◆ WHAT YOU WILL DO ◆
An exact transcription of all the data is the expected reply.

:: THE DATA

(** X11. After a successful [mapRemove] of [k], the key is gone for good:
    [mapGet] returns [NULL] and [mapContains] false for [k] and for every
    key equal to it. *)
Theorem removed_key_is_absent m k w m' w' k' :
  Inv m -> key_contract (hash m) (compare m) ->
  mapRemove (Some m) k w = (true, Some m', w') ->
  compare m k k' = 0%Z ->
  mapGet (Some m') k' = NULL /\ mapContains (Some m') k' = false.
Proof.
  intros Hinv Hkc Hrem Hkk'. pose proof Hkc as [Hrefl Hsym Htrans Hh].
  pose proof (mapRemove_outcome m k w) as Ho. rewrite Hrem in Ho.
  destruct (Inv_remove _ _ _ _ Hinv Ho) as (m1 & [= <-] & Hinv' & (Hhash & Hcmp & _)).
  pose proof (remove_gone _ _ _ _ _ Hinv Hh Hrem) as Hgone.
  assert (mapGet (Some m') k' = NULL) as Hget.
  { apply absent_value_read; [done| |].
    - intros a b. rewrite Hhash, Hcmp. apply Hh.
    - rewrite Forall_forall in Hgone |- *. intros x Hx Hxk'.
      apply (Hgone x Hx). unfold holds in *. rewrite Hcmp in Hxk'. eauto. }
  split; [done|]. unfold mapContains. by rewrite Hget.
Qed.
(** [delete(self)] *)
Definition delete : M bool :=
  _ ← try_except
        (p ← self_pid;
         if is_new p
         then _ ← self_pid_delete; mret tt
         else _ ← self_pid_delete;
              p ← self_pid;
              _ ← self_api (MetadataDelete (pid_value p));
              mret tt)
        [ ([CrossrefError; HttpError],
           fun e => _ ← logger_exception "Failed to delete in Crossref";
                    raise e) ];
  _ ← logger_info "Successfully deleted in Crossref";
  mret true.

(** The except clauses shared by the two probes of [sync_status]; [status]
    is the local variable as it stands when the probe starts. *)
Definition probe_clauses (status : option PIDStatus)
  : list (list exn * (exn -> M (option PIDStatus))) :=
  [ ([CrossrefGoneError], fun _ => mret (Some DELETED));
    ([CrossrefNoContentError], fun _ => mret (Some REGISTERED));
    ([CrossrefNotFoundError], fun _ => mret status) ].

(** [sync_status(self)] *)
Definition sync_status : M bool :=
  let status : option PIDStatus := None in
  status ← try_except
        (status ← try_except
             (p ← self_pid;
              _ ← self_api (DoiGet (pid_value p));
              mret (Some REGISTERED))
             (probe_clauses status);
         match status with
         | None =>
             try_except
               (p ← self_pid;
                _ ← self_api (MetadataGet (pid_value p));
                mret (Some RESERVED))
               (probe_clauses status)
         | Some _ => mret status
         end)
        [ ([CrossrefError; HttpError],
           fun e => _ ← logger_exception "Failed to sync status from Crossref";
                    raise e) ];
  let status := match status with None => NEW | Some s => s end in
  _ ← self_pid_sync_status status;
  _ ← logger_info "Successfully synced status from Crossref";
  mret true.

(** Running an operation on a record and a remote state, from an empty
    trace and an empty log. *)
Definition run {A} (m : M A) (p : PersistentIdentifier) (r : R)
  : result A * World :=
  m (mkWorld p r [] []).

End Provider.

(** ** Construction *)

(** The provider object: its two attributes. *)
Record Provider (C : Type) : Type := mkProvider {
  prov_pid : PersistentIdentifier;
  prov_api : C
}.
Arguments mkProvider {C} _ _.
Arguments prov_pid {C} _.
Arguments prov_api {C} _.

(** [current_app.config.get(key, default)]; [default] is [None] when the
    call gives none. *)
Definition config_get (config : gmap string PyValue) (key : string)
    (dflt : PyValue) : PyValue :=
  default dflt (config !! key).

(** The class attributes of a provider class. *)
Record ProviderClass : Type := mkClass {
  pid_type : string;
  pid_provider : string;
  default_status : PIDStatus
}.

(** The keyword arguments [create] forwards: those of the record's
    creation and the optional client of the constructor. *)
Record CreateKwargs (C : Type) : Type := mkKwargs {
  kw_pid_type : option string;
  kw_object_type : option string;
  kw_object_uuid : option string;
  kw_status : option PIDStatus;
  kw_client : option C
}.
Arguments mkKwargs {C} _ _ _ _ _.
Arguments kw_pid_type {C} _.
Arguments kw_object_type {C} _.
Arguments kw_object_uuid {C} _.
Arguments kw_status {C} _.
Arguments kw_client {C} _.
Lemma route_without_geometry_witness :
  let st' := handle flat_view (EvRouteTo somewhere hollow_answer)
               (guiding [tie_a]) in
  routePolylineRef (guiding [tie_a]) = Some [(1, 2); (3, 4)] /\
  routePolylineRef st' = Some [] /\
  routeSteps st' = [tie_a].
Proof.
  cbv zeta. split; [reflexivity |].
  pose proof (route_without_geometry_half_applied flat_view (guiding [tie_a])
                somewhere hollow_answer (mkCoords 0 0) (mkMap (0, 0) 14)
                (mkRoute [] (Some [mkLeg (Some [tie_b])]))
                (requests (guiding [tie_a])
                 ++ [OSRMRequest walking (mkCoords 0 0) 1 1])
                eq_refl eq_refl eq_refl eq_refl) as H.
  cbv zeta in H. destruct H as (Hpoly & Hsteps & _).
  split; [exact Hpoly | exact Hsteps].
Defined.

::::

◆ SOLUTION ◆
(** X11. After a successful [mapRemove] of [k], the key is gone for good:
    [mapGet] returns [NULL] and [mapContains] false for [k] and for every
    key equal to it. *)
Theorem removed_key_is_absent m k w m' w' k' :
  Inv m -> key_contract (hash m) (compare m) ->
  mapRemove (Some m) k w = (true, Some m', w') ->
  compare m k k' = 0%Z ->
  mapGet (Some m') k' = NULL /\ mapContains (Some m') k' = false.
Proof.
  intros Hinv Hkc Hrem Hkk'. pose proof Hkc as [Hrefl Hsym Htrans Hh].
  pose proof (mapRemove_outcome m k w) as Ho. rewrite Hrem in Ho.
  destruct (Inv_remove _ _ _ _ Hinv Ho) as (m1 & [= <-] & Hinv' & (Hhash & Hcmp & _)).
  pose proof (remove_gone _ _ _ _ _ Hinv Hh Hrem) as Hgone.
  assert (mapGet (Some m') k' = NULL) as Hget.
  { apply absent_value_read; [done| |].
    - intros a b. rewrite Hhash, Hcmp. apply Hh.
    - rewrite Forall_forall in Hgone |- *. intros x Hx Hxk'.
      apply (Hgone x Hx). unfold holds in *. rewrite Hcmp in Hxk'. eauto. }
  split; [done|]. unfold mapContains. by rewrite Hget.
Qed.
(** [delete(self)] *)
Definition delete : M bool :=
  _ ← try_except
        (p ← self_pid;
         if is_new p
         then _ ← self_pid_delete; mret tt
         else _ ← self_pid_delete;
              p ← self_pid;
              _ ← self_api (MetadataDelete (pid_value p));
              mret tt)
        [ ([CrossrefError; HttpError],
           fun e => _ ← logger_exception "Failed to delete in Crossref";
                    raise e) ];
  _ ← logger_info "Successfully deleted in Crossref";
  mret true.

(** The except clauses shared by the two probes of [sync_status]; [status]
    is the local variable as it stands when the probe starts. *)
Definition probe_clauses (status : option PIDStatus)
  : list (list exn * (exn -> M (option PIDStatus))) :=
  [ ([CrossrefGoneError], fun _ => mret (Some DELETED));
    ([CrossrefNoContentError], fun _ => mret (Some REGISTERED));
    ([CrossrefNotFoundError], fun _ => mret status) ].

(** [sync_status(self)] *)
Definition sync_status : M bool :=
  let status : option PIDStatus := None in
  status ← try_except
        (status ← try_except
             (p ← self_pid;
              _ ← self_api (DoiGet (pid_value p));
              mret (Some REGISTERED))
             (probe_clauses status);
         match status with
         | None =>
             try_except
               (p ← self_pid;
                _ ← self_api (MetadataGet (pid_value p));
                mret (Some RESERVED))
               (probe_clauses status)
         | Some _ => mret status
         end)
        [ ([CrossrefError; HttpError],
           fun e => _ ← logger_exception "Failed to sync status from Crossref";
                    raise e) ];
  let status := match status with None => NEW | Some s => s end in
  _ ← self_pid_sync_status status;
  _ ← logger_info "Successfully synced status from Crossref";
  mret true.

(** Running an operation on a record and a remote state, from an empty
    trace and an empty log. *)
Definition run {A} (m : M A) (p : PersistentIdentifier) (r : R)
  : result A * World :=
  m (mkWorld p r [] []).

End Provider.

(** ** Construction *)

(** The provider object: its two attributes. *)
Record Provider (C : Type) : Type := mkProvider {
  prov_pid : PersistentIdentifier;
  prov_api : C
}.
Arguments mkProvider {C} _ _.
Arguments prov_pid {C} _.
Arguments prov_api {C} _.

(** [current_app.config.get(key, default)]; [default] is [None] when the
    call gives none. *)
Definition config_get (config : gmap string PyValue) (key : string)
    (dflt : PyValue) : PyValue :=
  default dflt (config !! key).

(** The class attributes of a provider class. *)
Record ProviderClass : Type := mkClass {
  pid_type : string;
  pid_provider : string;
  default_status : PIDStatus
}.

(** The keyword arguments [create] forwards: those of the record's
    creation and the optional client of the constructor. *)
Record CreateKwargs (C : Type) : Type := mkKwargs {
  kw_pid_type : option string;
  kw_object_type : option string;
  kw_object_uuid : option string;
  kw_status : option PIDStatus;
  kw_client : option C
}.
Arguments mkKwargs {C} _ _ _ _ _.
Arguments kw_pid_type {C} _.
Arguments kw_object_type {C} _.
Arguments kw_object_uuid {C} _.
Arguments kw_status {C} _.
Arguments kw_client {C} _.
Lemma route_without_geometry_witness :
  let st' := handle flat_view (EvRouteTo somewhere hollow_answer)
               (guiding [tie_a]) in
  routePolylineRef (guiding [tie_a]) = Some [(1, 2); (3, 4)] /\
  routePolylineRef st' = Some [] /\
  routeSteps st' = [tie_a].
Proof.
  cbv zeta. split; [reflexivity |].
  pose proof (route_without_geometry_half_applied flat_view (guiding [tie_a])
                somewhere hollow_answer (mkCoords 0 0) (mkMap (0, 0) 14)
                (mkRoute [] (Some [mkLeg (Some [tie_b])]))
                (requests (guiding [tie_a])
                 ++ [OSRMRequest walking (mkCoords 0 0) 1 1])
                eq_refl eq_refl eq_refl eq_refl) as H.
  cbv zeta in H. destruct H as (Hpoly & Hsteps & _).
  split; [exact Hpoly | exact Hsteps].
Defined.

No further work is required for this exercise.